Extracted data entries:
--
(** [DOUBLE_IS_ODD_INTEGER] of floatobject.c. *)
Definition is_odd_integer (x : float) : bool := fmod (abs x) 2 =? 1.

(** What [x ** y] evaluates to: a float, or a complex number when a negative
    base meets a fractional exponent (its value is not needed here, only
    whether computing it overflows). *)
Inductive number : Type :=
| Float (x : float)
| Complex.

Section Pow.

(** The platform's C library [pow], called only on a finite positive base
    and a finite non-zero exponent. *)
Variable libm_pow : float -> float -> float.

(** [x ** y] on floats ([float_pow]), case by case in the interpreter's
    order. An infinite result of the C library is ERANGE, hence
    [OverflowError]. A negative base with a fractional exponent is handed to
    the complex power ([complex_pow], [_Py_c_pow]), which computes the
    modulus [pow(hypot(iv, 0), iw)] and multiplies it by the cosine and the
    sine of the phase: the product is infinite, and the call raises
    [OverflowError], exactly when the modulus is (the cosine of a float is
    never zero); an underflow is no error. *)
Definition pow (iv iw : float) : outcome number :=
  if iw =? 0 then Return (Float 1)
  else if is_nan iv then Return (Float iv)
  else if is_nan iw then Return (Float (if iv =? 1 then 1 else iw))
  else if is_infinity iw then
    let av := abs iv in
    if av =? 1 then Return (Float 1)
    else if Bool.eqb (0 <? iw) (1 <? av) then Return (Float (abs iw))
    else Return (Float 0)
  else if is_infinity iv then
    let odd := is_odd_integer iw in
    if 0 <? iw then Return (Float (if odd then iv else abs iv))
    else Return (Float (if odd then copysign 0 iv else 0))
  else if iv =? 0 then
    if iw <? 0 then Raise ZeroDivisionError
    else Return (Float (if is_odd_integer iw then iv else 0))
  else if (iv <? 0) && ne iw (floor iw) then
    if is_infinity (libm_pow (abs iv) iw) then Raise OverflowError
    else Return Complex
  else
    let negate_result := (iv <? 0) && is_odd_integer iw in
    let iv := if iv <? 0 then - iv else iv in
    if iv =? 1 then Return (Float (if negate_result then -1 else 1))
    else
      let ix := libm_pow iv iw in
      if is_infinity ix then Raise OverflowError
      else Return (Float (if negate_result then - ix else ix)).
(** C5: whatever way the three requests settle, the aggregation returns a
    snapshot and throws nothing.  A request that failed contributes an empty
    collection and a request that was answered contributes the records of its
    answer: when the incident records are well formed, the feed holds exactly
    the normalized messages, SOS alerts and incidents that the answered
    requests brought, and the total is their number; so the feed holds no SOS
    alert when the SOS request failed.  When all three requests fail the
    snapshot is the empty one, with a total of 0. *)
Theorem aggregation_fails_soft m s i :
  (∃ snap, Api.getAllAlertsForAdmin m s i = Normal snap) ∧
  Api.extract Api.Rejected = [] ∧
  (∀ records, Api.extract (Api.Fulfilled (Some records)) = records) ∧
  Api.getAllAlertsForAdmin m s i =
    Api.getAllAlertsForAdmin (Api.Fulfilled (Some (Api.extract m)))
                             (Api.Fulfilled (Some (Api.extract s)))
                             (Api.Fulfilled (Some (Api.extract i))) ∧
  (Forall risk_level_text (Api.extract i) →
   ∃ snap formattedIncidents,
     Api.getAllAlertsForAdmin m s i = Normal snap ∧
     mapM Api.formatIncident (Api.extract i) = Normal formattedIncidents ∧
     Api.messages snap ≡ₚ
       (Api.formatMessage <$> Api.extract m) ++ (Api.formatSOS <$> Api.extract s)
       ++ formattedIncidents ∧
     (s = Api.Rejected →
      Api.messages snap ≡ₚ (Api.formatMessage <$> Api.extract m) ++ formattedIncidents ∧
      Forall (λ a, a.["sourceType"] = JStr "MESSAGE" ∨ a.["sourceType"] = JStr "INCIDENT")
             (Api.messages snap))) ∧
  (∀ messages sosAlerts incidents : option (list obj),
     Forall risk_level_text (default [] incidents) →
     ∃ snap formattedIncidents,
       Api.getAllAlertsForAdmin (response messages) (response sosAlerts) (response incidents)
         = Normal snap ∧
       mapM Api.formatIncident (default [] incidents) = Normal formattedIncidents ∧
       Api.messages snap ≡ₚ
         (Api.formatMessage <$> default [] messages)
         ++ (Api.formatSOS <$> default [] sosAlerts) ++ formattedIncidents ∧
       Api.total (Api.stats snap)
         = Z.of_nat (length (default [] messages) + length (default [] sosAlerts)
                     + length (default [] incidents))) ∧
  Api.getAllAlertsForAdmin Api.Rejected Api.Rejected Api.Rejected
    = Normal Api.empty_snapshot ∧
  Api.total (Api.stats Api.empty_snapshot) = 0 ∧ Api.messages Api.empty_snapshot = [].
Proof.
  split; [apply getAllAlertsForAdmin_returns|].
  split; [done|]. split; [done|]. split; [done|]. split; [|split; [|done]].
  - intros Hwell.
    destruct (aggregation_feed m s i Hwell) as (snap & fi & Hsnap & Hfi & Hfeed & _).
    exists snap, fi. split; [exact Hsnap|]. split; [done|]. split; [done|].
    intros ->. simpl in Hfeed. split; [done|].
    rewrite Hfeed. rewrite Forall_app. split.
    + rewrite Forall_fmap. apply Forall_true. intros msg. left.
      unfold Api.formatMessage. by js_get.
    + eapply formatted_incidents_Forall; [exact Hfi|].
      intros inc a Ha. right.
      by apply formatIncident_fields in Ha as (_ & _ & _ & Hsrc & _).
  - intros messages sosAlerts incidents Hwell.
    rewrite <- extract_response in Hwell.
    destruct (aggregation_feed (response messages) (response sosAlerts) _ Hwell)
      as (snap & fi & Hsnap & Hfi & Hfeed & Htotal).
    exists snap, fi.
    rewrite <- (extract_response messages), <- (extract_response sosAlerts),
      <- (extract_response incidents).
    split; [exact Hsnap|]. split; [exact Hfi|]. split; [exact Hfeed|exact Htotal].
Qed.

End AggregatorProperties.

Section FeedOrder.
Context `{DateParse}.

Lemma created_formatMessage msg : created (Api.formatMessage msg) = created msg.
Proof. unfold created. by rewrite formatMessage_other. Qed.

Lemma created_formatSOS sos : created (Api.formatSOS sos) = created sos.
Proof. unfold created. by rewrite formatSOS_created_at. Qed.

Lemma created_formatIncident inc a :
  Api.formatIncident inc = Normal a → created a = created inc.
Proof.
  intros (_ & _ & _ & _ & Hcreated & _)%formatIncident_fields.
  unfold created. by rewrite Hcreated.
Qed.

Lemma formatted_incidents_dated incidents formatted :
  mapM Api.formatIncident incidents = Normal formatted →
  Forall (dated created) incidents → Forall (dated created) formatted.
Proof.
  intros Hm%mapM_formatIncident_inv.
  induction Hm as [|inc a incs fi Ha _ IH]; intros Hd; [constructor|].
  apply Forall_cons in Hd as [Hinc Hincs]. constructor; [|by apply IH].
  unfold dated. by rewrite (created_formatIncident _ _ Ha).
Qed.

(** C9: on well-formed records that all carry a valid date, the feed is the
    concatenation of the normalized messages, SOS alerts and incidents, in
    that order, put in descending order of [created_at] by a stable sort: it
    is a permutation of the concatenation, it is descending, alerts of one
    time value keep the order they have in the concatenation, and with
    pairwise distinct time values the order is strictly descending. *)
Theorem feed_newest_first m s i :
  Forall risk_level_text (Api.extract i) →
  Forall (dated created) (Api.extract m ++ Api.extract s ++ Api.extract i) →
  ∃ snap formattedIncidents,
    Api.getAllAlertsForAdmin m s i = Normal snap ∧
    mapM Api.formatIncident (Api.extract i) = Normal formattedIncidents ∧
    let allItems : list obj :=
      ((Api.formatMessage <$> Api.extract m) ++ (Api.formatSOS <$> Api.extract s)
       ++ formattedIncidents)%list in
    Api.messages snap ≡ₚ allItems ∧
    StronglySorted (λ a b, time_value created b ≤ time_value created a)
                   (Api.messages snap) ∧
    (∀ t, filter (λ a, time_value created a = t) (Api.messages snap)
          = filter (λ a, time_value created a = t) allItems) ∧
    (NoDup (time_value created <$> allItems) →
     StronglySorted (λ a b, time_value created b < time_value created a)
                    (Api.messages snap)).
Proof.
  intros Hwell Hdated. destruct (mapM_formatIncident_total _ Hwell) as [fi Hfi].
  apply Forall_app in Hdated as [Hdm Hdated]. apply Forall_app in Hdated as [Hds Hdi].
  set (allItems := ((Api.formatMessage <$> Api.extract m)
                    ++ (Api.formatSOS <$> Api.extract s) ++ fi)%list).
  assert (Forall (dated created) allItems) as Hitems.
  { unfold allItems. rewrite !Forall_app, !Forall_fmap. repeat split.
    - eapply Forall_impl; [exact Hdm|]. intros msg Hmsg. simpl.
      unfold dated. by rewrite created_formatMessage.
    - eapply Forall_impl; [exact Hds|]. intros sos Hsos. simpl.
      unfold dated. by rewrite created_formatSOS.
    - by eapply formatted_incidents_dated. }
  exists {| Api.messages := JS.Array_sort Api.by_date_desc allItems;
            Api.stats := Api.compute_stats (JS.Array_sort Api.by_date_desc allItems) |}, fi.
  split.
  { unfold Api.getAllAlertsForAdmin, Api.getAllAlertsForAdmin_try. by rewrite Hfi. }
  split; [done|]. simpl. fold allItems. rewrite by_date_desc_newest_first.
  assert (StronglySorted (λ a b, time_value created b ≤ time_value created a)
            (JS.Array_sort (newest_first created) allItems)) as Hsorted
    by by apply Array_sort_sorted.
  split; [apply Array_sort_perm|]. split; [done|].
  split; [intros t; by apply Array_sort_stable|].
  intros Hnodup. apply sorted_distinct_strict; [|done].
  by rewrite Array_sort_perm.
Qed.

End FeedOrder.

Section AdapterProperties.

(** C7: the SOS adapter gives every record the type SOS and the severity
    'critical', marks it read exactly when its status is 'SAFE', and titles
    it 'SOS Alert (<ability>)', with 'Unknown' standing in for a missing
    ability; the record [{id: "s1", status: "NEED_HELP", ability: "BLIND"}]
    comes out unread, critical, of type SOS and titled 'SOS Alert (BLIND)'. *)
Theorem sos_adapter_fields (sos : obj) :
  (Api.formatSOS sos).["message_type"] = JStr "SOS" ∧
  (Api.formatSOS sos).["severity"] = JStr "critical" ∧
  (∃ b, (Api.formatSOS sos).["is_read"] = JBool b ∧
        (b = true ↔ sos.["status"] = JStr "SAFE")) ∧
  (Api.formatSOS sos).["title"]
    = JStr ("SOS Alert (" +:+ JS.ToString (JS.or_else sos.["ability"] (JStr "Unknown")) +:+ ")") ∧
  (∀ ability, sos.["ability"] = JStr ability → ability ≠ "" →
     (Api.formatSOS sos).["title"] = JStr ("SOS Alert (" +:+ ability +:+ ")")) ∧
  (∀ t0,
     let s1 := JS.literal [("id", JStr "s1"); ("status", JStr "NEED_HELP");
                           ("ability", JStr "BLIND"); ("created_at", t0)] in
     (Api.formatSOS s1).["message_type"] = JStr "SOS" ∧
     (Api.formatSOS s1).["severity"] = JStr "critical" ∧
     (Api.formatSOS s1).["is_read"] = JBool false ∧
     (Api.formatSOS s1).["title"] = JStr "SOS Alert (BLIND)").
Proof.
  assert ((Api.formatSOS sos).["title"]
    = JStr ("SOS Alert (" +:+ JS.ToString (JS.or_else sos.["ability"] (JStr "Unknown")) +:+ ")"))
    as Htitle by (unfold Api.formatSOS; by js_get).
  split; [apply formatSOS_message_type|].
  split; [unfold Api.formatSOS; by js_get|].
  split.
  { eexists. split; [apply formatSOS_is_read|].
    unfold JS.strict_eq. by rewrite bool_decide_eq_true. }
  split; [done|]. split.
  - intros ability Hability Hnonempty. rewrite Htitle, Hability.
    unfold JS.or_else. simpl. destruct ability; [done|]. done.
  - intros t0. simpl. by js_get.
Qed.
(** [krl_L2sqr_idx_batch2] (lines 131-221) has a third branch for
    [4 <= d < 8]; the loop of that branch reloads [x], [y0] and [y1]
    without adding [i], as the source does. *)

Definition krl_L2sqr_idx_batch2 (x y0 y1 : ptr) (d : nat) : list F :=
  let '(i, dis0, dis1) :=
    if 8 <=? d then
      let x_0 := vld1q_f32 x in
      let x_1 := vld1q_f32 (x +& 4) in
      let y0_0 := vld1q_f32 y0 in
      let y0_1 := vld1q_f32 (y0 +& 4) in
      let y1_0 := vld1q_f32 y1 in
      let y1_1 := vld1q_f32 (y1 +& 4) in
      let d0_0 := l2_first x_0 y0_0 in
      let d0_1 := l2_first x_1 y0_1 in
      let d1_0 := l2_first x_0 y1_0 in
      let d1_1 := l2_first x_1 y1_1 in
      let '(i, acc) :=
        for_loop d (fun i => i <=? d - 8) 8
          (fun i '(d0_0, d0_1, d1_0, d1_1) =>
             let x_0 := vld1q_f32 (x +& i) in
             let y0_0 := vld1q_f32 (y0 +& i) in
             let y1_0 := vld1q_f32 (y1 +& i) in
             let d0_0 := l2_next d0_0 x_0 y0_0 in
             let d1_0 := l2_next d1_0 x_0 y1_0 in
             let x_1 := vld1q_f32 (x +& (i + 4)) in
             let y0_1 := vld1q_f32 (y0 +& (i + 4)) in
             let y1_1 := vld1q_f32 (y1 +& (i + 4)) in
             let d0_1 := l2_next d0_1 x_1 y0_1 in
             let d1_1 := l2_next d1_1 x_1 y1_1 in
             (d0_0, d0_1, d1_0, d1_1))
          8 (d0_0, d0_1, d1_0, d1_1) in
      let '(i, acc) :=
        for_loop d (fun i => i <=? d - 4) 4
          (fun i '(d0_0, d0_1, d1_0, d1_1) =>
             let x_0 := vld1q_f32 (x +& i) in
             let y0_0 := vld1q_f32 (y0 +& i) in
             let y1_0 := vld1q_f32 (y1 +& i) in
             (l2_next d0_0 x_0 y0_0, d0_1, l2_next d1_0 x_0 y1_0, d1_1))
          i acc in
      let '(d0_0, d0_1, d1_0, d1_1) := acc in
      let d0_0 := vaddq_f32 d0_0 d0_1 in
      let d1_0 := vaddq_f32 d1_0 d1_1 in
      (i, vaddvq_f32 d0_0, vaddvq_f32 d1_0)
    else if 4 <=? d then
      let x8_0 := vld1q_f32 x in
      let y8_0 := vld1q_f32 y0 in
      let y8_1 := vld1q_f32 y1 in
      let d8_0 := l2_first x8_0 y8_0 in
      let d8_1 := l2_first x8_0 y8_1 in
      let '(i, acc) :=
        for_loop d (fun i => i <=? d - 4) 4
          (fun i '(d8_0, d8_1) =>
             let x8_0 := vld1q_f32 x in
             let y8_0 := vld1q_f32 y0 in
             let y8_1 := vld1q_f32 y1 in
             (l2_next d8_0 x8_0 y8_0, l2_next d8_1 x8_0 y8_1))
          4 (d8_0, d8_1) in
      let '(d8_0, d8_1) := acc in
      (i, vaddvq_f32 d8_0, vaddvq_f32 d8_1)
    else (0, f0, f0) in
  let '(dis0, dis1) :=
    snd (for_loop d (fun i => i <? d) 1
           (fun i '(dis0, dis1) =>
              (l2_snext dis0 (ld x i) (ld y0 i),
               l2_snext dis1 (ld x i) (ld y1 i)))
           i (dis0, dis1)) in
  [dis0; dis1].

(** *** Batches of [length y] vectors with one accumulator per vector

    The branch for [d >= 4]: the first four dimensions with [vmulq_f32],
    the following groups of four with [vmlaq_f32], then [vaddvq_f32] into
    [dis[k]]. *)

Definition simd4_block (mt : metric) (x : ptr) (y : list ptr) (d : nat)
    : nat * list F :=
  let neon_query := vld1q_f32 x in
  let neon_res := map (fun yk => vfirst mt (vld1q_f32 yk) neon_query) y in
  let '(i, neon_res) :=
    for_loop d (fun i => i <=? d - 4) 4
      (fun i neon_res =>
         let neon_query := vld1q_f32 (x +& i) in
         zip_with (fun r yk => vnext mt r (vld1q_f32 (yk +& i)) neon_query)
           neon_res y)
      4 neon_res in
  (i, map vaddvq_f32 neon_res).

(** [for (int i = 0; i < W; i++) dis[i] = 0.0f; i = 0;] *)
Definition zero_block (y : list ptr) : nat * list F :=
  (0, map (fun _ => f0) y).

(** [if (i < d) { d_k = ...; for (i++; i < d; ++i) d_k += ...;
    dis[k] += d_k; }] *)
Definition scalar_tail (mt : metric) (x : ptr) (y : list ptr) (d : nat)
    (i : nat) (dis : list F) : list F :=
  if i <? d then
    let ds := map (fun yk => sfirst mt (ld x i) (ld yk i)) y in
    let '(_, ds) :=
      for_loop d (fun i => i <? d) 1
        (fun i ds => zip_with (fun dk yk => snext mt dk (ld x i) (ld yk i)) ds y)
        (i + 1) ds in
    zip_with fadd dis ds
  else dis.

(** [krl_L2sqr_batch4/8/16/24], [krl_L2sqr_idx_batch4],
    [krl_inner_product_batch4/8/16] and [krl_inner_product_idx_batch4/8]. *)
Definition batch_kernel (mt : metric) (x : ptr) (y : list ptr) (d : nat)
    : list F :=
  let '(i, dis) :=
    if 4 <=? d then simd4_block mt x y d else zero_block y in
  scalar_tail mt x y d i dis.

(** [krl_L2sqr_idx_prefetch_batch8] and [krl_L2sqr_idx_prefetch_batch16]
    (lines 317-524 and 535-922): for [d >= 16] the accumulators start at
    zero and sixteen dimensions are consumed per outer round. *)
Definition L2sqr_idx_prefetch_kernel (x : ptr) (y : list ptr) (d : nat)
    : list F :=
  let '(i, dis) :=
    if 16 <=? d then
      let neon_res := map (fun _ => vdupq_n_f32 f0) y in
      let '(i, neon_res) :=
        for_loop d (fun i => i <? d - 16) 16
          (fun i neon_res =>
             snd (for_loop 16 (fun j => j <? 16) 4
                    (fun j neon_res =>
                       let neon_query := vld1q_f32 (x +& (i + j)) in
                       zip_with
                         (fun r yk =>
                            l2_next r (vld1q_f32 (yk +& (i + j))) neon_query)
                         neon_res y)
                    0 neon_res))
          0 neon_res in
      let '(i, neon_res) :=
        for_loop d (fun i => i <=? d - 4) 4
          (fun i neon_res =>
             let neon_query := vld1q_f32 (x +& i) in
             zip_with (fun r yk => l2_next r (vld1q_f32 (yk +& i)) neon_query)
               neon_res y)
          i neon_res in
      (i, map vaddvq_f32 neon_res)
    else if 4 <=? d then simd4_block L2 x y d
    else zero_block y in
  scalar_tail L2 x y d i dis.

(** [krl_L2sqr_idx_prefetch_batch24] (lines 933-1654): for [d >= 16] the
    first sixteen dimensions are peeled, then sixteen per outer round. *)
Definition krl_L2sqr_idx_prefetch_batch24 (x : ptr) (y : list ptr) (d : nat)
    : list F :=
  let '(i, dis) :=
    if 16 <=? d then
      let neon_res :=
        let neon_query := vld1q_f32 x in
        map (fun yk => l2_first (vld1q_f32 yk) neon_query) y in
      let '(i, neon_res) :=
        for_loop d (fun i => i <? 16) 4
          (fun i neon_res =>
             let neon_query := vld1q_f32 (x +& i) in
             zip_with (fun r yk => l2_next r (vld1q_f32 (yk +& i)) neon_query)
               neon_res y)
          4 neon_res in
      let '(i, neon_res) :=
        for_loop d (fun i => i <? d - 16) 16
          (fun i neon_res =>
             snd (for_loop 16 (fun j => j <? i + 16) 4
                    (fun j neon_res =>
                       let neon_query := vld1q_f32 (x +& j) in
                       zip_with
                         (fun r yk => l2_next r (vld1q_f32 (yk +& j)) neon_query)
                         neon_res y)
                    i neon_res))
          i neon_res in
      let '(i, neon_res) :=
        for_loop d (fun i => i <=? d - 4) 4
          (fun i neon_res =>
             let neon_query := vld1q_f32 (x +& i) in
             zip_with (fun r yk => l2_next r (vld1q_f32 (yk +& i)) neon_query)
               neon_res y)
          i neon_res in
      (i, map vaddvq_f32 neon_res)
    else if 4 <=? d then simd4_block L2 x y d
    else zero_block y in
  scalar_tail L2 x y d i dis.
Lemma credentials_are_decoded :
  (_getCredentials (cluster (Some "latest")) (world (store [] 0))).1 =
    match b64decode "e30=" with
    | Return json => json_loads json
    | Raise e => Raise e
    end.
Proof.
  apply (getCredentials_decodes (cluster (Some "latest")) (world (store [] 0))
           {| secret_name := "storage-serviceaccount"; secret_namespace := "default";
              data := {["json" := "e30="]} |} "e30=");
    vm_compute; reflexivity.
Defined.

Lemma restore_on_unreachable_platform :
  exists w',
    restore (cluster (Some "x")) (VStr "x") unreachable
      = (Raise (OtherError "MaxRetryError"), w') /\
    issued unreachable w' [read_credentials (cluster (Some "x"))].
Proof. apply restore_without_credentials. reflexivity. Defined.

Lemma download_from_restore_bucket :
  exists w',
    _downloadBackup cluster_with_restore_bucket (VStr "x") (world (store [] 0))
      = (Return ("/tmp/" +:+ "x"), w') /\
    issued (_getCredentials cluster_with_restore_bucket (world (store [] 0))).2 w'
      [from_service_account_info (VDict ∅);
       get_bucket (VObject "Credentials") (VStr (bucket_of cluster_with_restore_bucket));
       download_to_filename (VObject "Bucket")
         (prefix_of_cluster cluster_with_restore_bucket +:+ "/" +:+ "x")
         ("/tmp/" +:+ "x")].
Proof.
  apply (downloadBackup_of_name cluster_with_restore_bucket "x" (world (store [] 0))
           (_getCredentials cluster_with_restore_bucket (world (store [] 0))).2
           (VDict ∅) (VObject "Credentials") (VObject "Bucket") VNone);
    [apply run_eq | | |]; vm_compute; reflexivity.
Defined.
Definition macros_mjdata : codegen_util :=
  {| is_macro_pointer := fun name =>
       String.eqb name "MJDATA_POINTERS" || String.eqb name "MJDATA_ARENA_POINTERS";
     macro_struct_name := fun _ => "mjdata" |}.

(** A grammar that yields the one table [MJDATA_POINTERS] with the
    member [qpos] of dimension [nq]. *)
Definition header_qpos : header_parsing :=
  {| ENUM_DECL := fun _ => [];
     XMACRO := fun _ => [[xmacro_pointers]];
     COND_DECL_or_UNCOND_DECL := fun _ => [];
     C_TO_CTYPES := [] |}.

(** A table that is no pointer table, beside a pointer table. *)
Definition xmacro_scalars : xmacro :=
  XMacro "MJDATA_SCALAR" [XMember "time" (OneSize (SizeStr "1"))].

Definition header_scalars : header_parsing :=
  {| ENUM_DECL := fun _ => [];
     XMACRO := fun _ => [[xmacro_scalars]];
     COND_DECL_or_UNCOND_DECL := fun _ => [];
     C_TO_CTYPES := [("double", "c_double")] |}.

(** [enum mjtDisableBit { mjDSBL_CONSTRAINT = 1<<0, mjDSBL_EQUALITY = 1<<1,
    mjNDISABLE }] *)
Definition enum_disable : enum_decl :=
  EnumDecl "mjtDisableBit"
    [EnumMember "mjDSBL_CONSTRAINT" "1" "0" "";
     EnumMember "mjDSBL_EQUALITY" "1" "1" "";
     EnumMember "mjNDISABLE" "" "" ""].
--
For the lines above, output exactly those from the line containing "the following groups" through the line containing "zero and sixteen", and skip the others.

    the following groups of four with [vmlaq_f32], then [vaddvq_f32] into
    [dis[k]]. *)

Definition simd4_block (mt : metric) (x : ptr) (y : list ptr) (d : nat)
    : nat * list F :=
  let neon_query := vld1q_f32 x in
  let neon_res := map (fun yk => vfirst mt (vld1q_f32 yk) neon_query) y in
  let '(i, neon_res) :=
    for_loop d (fun i => i <=? d - 4) 4
      (fun i neon_res =>
         let neon_query := vld1q_f32 (x +& i) in
         zip_with (fun r yk => vnext mt r (vld1q_f32 (yk +& i)) neon_query)
           neon_res y)
      4 neon_res in
  (i, map vaddvq_f32 neon_res).

(** [for (int i = 0; i < W; i++) dis[i] = 0.0f; i = 0;] *)
Definition zero_block (y : list ptr) : nat * list F :=
  (0, map (fun _ => f0) y).

(** [if (i < d) { d_k = ...; for (i++; i < d; ++i) d_k += ...;
    dis[k] += d_k; }] *)
Definition scalar_tail (mt : metric) (x : ptr) (y : list ptr) (d : nat)
    (i : nat) (dis : list F) : list F :=
  if i <? d then
    let ds := map (fun yk => sfirst mt (ld x i) (ld yk i)) y in
    let '(_, ds) :=
      for_loop d (fun i => i <? d) 1
        (fun i ds => zip_with (fun dk yk => snext mt dk (ld x i) (ld yk i)) ds y)
        (i + 1) ds in
    zip_with fadd dis ds
  else dis.

(** [krl_L2sqr_batch4/8/16/24], [krl_L2sqr_idx_batch4],
    [krl_inner_product_batch4/8/16] and [krl_inner_product_idx_batch4/8]. *)
Definition batch_kernel (mt : metric) (x : ptr) (y : list ptr) (d : nat)
    : list F :=
  let '(i, dis) :=
    if 4 <=? d then simd4_block mt x y d else zero_block y in
  scalar_tail mt x y d i dis.

(** [krl_L2sqr_idx_prefetch_batch8] and [krl_L2sqr_idx_prefetch_batch16]
    (lines 317-524 and 535-922): for [d >= 16] the accumulators start at
    zero and sixteen dimensions are consumed per outer round. *)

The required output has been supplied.